Storage manufacturer Seagate is facing a class-action lawsuit brought against it by the company’s own employees. It comes after a senior HR executive was tricked into handed over workers’ personal information in a phishing scam.
Back in March, cybercriminals sent an email to Seagate HR that appeared to originate from company CEO Stephen Luczo. It requested copies of employees’ 2015 W-2 tax forms and other personally identifiable information, which were duly handed over. The documents contained names, social security numbers, income figures and home addresses – a trove of valuable data for identity theft fraudsters.
Nearly 10,000 current and past employee details were sent to the scammers, along with those of any family members and beneficiaries named in the documents.

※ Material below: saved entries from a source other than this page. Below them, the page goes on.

(** A connection is established, perhaps one that requests wait for. *)
Lemma inv_established L c k p e s random k' res :
  let c1 := mkContract ({[p]} ∪ connected c) (opening c) (used c) in
  kad_inv L c k → p ∉ connected c → ks_refines s c1 →
  k_on_connection_established random (with_service k s) p e = Done (k', res) →
  ∃ c', kad_inv (λ kind i r, L kind i r ∨ (kind, i, r) ∈ established_lost k s p) c' k'.
Proof.
  intros c1 Hi Hp Hr. assert (contract_wf c1) as Hwf1.
  { intros id q Hq. destruct (ki_contract _ _ _ Hi id q Hq). set_solver. }
  assert (kad_inv L c1 (with_service k s)) as Hi1.
  { eapply inv_contract; [done..|set_solver|done|done]. }
  assert (k_peers k !! p = None) as Hnone.
  { destruct (k_peers k !! p) as [ctx|] eqn:E; [|done]. by destruct (Hp (ki_peers _ _ _ Hi _ _ E)). }
  unfold k_on_connection_established. destruct (table_on_connection_established _ _ _ _) as [t|];
    cbn [outcome_bind]; [|done].
  assert (kad_inv L c1 (with_table (with_service k s) t)) as Hi2 by by eapply inv_frame.
  cbn zeta. set (k1 := with_table (with_service k s) t) in *.
  change (k_peers k1) with (k_peers k). change (k_pending_dials k1) with (k_pending_dials k).
  unfold established_lost. rewrite Hnone. destruct (k_pending_dials k !! p) as [actions|] eqn:Hd.
  - pose proof (inv_remove_dials _ _ k1 p actions Hi2 Hd) as Hi3. change (k_pending_dials k1) with (k_pending_dials k) in Hi3.
    set (k2 := with_dials k1 _) in *.
    destruct (inv_open_actions p actions L c1 k2 ∅) as (c' & Hc'); [|by intros ???|done|unfold c1; cbn; set_solver|].
    { eapply inv_mono; [|exact Hi3]. naive_solver. }
    change (k_service k2) with s in Hc'.
    destruct (open_actions k2 p actions ∅) as [k3 ctx]. destruct Hc' as (Hi4 & Hu & Hp4 & Hc4).
    intros [= <- _]. exists c'. apply inv_insert_context; [|done..]. eapply inv_mono; [|exact Hi4]. cbn.
    intros kind i r [?|[(a & Ha & Hq)|?]]; [by auto| |by auto]. left. right.
    apply list_elem_of_fmap. exists a. split; [by apply request_of_elem|done].
  - intros [= <- _]. exists c1. eapply inv_mono; [|exact Hi2]. by left.
Qed.

Lemma inv_fail_all L c p actions : ∀ k,
  kad_inv (λ kind i r, L kind i r ∨ actions_requests p actions kind i r) c k →
  kad_inv L c (foldl (λ k action, fail_request k (pa_query_id action) p) k actions).
Proof.
  induction actions as [|a actions IH]; intros k Hi; cbn [foldl].
  - eapply inv_mono; [|exact Hi]. intros kind i r [?|(a & Ha & _)]; [done|]. by apply not_elem_of_nil in Ha.
  - apply IH. eapply inv_mono; [|by apply inv_fail_request, Hi]. cbn.
    intros kind i r [[?|(b & [->|Hb]%elem_of_cons & Hq)] Hn]; [by left| |right; by exists b].
    destruct Hq as (_ & -> & ->). by destruct Hn.
Qed.

Lemma inv_dial_failure L c k p l random k' : kad_inv L c k →
  k_on_dial_failure random k p l = Done k' → kad_inv L c k'.
Proof.
  intros Hi. unfold k_on_dial_failure. destruct (table_on_dial_failure _ _ _ _) as [t|]; cbn [outcome_bind]; [|done].
  assert (kad_inv L c (with_table k t)) as Hi1 by (eapply inv_frame; [done..|apply Hi]).
  cbn zeta. change (k_pending_dials (with_table k t)) with (k_pending_dials k).
  destruct (k_pending_dials k !! p) as [actions|] eqn:Hd; intros [= <-]; [|done].
  apply inv_fail_all. by apply (inv_remove_dials L c (with_table k t) p actions).
Qed.

Lemma inv_inbound L c k p sub : kad_inv L c k → p ∈ connected c → kad_inv L c (k_on_inbound_substream k p sub).
Proof.
  intros Hi Hp. unfold k_on_inbound_substream. destruct (kc_mode _).
  { eapply inv_frame; [done..|apply Hi]. }
  refine (inv_add_future _ _ (with_peers k _) (mkExecutorFuture _ _ _ _) _).
  eapply inv_mono with (L := L); [by left|].
  destruct (k_peers k !! p) as [ctx|] eqn:E; cbn.
  - eapply inv_frame; [done|done|cbn; by rewrite insert_id|done..|apply Hi].
  - apply inv_insert_context; [|done..]. eapply inv_mono; [|done]. by left.
Qed.

(** ** Messages *)

Lemma inv_discovered L c k peers k' : kad_inv L c k → k_register_discovered_peers k peers = Done k' → kad_inv L c k'.
Proof.
  intros Hi. unfold k_register_discovered_peers.
  destruct (add_addresses_total c (filter (λ info, kad_peer info ≠ ks_local_peer_id (k_service k)) peers) (k_service k)
    (ki_service _ _ _ Hi)) as (s & -> & Hr). cbn [outcome_bind].
  case_match; intros [= <-]; by eapply inv_frame.
Qed.

Definition lookup_request (id : option N) (p : PeerId) : Requests :=
  λ kind i r, kind = LookupRequest ∧ Some i = id ∧ r = p.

As noted by The Register, employees filed the lawsuit against Seagate in July, accusing the firm of malpractice and a lack of regard for employees through negligent data management. The suit claims the information was “almost immediately” used to file fraudulent tax forms and for other methods of ID theft.
"In order for the cyber criminals to have obtained employees' spouses' Social Security numbers, Seagate would have had to have disclosed more than just the Form W-2 data for employees," states the complaint.
"Seagate would have to have disclosed additional information, such as retirement fund or insurance beneficiary, that contained the personally identifiable information of third parties."
The lawsuit is requesting a trial by jury for damages and out-of-pocket expenses for employees and third-party victims. Seagate wants the complaint dismissed and has said it’s up to the complainants to prove the company’s negligence. But in an email to employees on March 4, the firm’s CTO allegedly took responsibility for the leak, writing that it “was caused by human error and lack of vigilance, and could have been prevented."
Seagate claims that: "Plaintiffs seek to hold Seagate responsible for harm allegedly caused by third-party criminals. But Plaintiffs cannot state a claim based solely on the allegation that an unfortunate, unforeseen event occurred. They must actually allege facts that show they are entitled to relief from Seagate."